Paul told conservative radio personality Sean Hannity on Tuesday he worried people would throw beer on him at the picnic hosted by St. Jerome Parish in a tiny farming community.
Parishioners complained that Paul's comments created a false perception of the event. Beer isn't served at the picnic, and alcohol sales are illegal in the community.
The picnic is a church fundraiser and attracts Kentucky politicians who want to glad-hand with attendees and deliver stump speeches.
Even someone usually clueless and lazy Politico reporters are starting to speculate that Rand Paul doesn't know much about his adopted state, insinuating that he probably could represent Texas better than Kentucky.
In talking to both Republicans and Democrats at Fancy Farm, I found bipartisan wonder at just how foreign Rand Paul is to Kentucky's treasured cultural and political traditions. He's much more interested in, and comfortable with, discussing 20,000-foot national issues than his own state. Given the environment this year, Paul's unfamiliarity with the state may not matter-- but it has the Kentucky political class buzzing.
The most striking example may have been the lede in the Details mag profile of Paul in which he was uncertain about why the town of Harlan-- home to epic labor battles-- was famous and suggested wrongly to the reporter that the nearby town of Hazard was the model for the fictional Dukes of Hazzard.

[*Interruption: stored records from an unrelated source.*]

(** C9. A [PUT] on the alias endpoint whose parsed JSON body has no
    [room_id] key fails with [SynapseError] 400, errcode [BAD_JSON], and
    the missing-parameter message; the only calls made are the
    parsing of the alias and the reading of the body, so the room store,
    the authenticator and the directory handler are not consulted and the
    server state is unchanged. *)
Theorem alias_put_without_room_id_is_bad_json request room_alias (s : State)
    a content :
  RoomAlias_from_string hs room_alias = Returns a ->
  parse_json_object_from_request hs request = Returns content ->
  content !! "room_id" = None ->
  let new := [RoomAliasFromString room_alias;
              ParseJsonObjectFromRequest request] in
  ClientDirectoryServer_on_PUT hs request room_alias s =
    (Raises (SynapseError 400 missing_room_id_msg (Some BAD_JSON)),
     mkState (world s) (calls s ++ new)) /\
  Forall (fun ev => component ev <> Store /\ component ev <> Auth /\
                    component ev <> Handler) new.
Proof.
  intros Ha Hc Hr new. split.
  - unfold ClientDirectoryServer_on_PUT.
    erewrite bind_returns
      by (unfold from_string; rewrite call_pure_run, Ha; reflexivity).
    erewrite bind_returns
      by (unfold parse_json; rewrite call_pure_run, Hc; reflexivity).
    rewrite (contains_false _ _ Hr). cbn. rewrite <- app_assoc. reflexivity.
  - repeat constructor; discriminate.
Qed.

Meanwhile, Rand Paul, who's never held public office, is racking up quite a record for Kentucky voters to consider:
- he hosted his primary victory at a private exclusive country club - flip-flopped on the Community Reinvestment Act, condemning it, proving not to understand it, apologizing and then embracing it... grumpily - disparaged the Americans With Disabilities Act, proving he had never even read it or understood the first thing about it - pledged to not take money from Establishment Republicans who voted for TARP and then greedily started accepting the money once he won the primary and they were willing to give him the cash - misrepresented his education and his certification to work as an eye doctor - he calls Social Security a Ponzi scheme and Medicare "socialism" (but opposes cuts to the Medicare reimbursement he receives as a physician) - he said if elected, he wants to form a “Tea Party Caucus” in the Senate like Michele Bachmann’s House version - he proposed the “tough love” of cutting unemployment benefits to “get back to work and allow the economy to get started again” - signed on as a booster of mountaintop removal mining to please the big coal mining PAC - to make sure to get the maximum contributions from the mine owners, he even said Kentucky miners don't need regulatory protection because they're all such rational actors that they won't work for unsafe mines.
On top of that, he's leaving people with the impression he's flipped his wig-- which could well be made out of hemp!